Dataset entries:
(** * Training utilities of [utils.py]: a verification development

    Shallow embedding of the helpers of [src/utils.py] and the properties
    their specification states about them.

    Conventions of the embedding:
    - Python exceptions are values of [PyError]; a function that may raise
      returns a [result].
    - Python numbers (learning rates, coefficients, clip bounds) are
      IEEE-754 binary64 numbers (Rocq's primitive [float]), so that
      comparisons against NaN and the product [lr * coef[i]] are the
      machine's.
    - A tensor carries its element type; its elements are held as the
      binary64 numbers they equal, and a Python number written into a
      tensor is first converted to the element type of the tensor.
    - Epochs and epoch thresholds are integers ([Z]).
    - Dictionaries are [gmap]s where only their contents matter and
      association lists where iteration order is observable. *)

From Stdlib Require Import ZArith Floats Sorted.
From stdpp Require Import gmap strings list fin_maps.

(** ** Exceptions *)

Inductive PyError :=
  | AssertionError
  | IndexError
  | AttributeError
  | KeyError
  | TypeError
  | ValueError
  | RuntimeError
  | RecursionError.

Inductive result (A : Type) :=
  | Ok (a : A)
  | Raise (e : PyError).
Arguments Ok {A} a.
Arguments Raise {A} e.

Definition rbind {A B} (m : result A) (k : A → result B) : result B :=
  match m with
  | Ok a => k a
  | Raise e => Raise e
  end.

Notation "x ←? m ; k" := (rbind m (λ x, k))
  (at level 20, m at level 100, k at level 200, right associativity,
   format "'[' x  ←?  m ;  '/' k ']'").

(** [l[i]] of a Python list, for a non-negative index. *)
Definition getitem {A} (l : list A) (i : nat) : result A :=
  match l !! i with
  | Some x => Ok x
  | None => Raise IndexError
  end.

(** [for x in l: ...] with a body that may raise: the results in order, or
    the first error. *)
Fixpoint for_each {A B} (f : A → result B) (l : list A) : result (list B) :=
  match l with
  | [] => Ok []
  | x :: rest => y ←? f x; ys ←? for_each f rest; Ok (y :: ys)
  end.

==

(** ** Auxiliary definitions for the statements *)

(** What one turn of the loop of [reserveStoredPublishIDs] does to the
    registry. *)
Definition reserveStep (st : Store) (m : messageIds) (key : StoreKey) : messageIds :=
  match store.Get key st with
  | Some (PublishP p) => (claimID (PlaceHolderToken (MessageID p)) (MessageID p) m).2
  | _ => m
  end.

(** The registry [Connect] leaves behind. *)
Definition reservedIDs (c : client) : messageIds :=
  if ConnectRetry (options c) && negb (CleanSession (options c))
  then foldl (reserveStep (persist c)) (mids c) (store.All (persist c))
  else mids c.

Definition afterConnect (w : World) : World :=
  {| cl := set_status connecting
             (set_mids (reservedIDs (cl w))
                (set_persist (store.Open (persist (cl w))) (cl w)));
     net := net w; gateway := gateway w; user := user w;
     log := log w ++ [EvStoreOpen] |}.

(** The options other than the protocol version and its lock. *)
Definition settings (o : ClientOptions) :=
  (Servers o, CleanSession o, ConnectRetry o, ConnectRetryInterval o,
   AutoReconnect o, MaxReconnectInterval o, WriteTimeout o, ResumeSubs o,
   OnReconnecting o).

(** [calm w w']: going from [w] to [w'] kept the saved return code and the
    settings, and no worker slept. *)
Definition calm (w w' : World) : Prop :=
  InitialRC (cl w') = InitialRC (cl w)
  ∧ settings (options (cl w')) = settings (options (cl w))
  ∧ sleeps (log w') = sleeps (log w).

--

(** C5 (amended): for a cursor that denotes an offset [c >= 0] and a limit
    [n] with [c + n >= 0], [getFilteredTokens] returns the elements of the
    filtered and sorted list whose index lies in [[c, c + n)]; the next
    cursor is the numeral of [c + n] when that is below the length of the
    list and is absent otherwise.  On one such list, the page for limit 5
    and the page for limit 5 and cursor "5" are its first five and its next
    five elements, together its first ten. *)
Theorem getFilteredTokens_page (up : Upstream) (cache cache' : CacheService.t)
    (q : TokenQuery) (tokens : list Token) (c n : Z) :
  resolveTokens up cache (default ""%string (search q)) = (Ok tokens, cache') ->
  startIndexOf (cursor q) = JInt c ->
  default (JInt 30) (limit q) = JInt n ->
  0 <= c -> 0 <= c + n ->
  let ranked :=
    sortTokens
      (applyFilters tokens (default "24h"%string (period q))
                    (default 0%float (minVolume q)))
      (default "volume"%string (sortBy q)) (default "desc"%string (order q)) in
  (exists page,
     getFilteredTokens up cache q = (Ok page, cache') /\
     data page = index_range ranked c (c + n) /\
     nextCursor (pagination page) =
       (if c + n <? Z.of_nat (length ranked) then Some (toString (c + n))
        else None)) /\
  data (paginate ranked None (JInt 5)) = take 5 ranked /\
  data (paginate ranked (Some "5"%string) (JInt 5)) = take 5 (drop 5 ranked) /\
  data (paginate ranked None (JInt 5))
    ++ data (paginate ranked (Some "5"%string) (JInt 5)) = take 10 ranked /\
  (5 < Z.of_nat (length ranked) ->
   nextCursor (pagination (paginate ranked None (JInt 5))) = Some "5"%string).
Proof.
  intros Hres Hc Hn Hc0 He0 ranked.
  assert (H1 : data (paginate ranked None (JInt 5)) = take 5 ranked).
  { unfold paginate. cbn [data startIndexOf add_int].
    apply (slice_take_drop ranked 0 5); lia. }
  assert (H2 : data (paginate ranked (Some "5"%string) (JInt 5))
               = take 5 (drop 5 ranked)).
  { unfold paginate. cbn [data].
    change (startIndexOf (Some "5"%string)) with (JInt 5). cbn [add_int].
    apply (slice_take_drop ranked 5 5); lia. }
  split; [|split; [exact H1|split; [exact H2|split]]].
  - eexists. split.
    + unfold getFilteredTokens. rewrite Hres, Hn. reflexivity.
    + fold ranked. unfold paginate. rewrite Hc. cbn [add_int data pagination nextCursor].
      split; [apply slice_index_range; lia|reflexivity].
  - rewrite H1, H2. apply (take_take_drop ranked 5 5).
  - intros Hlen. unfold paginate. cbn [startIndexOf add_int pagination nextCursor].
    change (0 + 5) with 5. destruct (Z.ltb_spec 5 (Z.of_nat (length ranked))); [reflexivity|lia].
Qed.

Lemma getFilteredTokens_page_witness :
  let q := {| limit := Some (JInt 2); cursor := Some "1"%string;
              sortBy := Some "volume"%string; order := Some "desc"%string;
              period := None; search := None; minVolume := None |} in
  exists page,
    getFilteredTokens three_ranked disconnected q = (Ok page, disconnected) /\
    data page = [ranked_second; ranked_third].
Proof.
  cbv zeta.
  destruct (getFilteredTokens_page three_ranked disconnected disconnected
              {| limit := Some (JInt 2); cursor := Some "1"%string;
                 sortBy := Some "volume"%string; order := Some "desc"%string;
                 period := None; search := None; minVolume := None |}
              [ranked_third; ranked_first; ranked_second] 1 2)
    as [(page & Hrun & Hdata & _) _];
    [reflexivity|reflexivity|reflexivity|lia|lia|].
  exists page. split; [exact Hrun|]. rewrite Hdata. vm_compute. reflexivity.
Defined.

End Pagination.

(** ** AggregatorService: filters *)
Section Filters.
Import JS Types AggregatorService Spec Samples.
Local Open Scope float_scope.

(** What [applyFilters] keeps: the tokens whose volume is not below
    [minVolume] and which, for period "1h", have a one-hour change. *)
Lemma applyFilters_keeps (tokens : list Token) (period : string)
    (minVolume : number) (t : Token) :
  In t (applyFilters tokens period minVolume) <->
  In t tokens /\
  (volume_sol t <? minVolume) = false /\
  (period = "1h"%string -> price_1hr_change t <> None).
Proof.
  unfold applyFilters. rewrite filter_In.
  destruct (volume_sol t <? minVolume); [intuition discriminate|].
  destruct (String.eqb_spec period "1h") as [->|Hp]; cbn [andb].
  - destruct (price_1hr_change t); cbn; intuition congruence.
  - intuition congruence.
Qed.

• _Directions for this task_
Please reproduce the lines from the line with "destruct (getFilteredTokens_page three_ranked" to the line with "destruct (volume_sol t", both ends included, exactly as they appear above.

• _Exercise solution_
  destruct (getFilteredTokens_page three_ranked disconnected disconnected
              {| limit := Some (JInt 2); cursor := Some "1"%string;
                 sortBy := Some "volume"%string; order := Some "desc"%string;
                 period := None; search := None; minVolume := None |}
              [ranked_third; ranked_first; ranked_second] 1 2)
    as [(page & Hrun & Hdata & _) _];
    [reflexivity|reflexivity|reflexivity|lia|lia|].
  exists page. split; [exact Hrun|]. rewrite Hdata. vm_compute. reflexivity.
Defined.

End Pagination.

(** ** AggregatorService: filters *)
Section Filters.
Import JS Types AggregatorService Spec Samples.
Local Open Scope float_scope.

(** What [applyFilters] keeps: the tokens whose volume is not below
    [minVolume] and which, for period "1h", have a one-hour change. *)
Lemma applyFilters_keeps (tokens : list Token) (period : string)
    (minVolume : number) (t : Token) :
  In t (applyFilters tokens period minVolume) <->
  In t tokens /\
  (volume_sol t <? minVolume) = false /\
  (period = "1h"%string -> price_1hr_change t <> None).
Proof.
  unfold applyFilters. rewrite filter_In.
  destruct (volume_sol t <? minVolume); [intuition discriminate|].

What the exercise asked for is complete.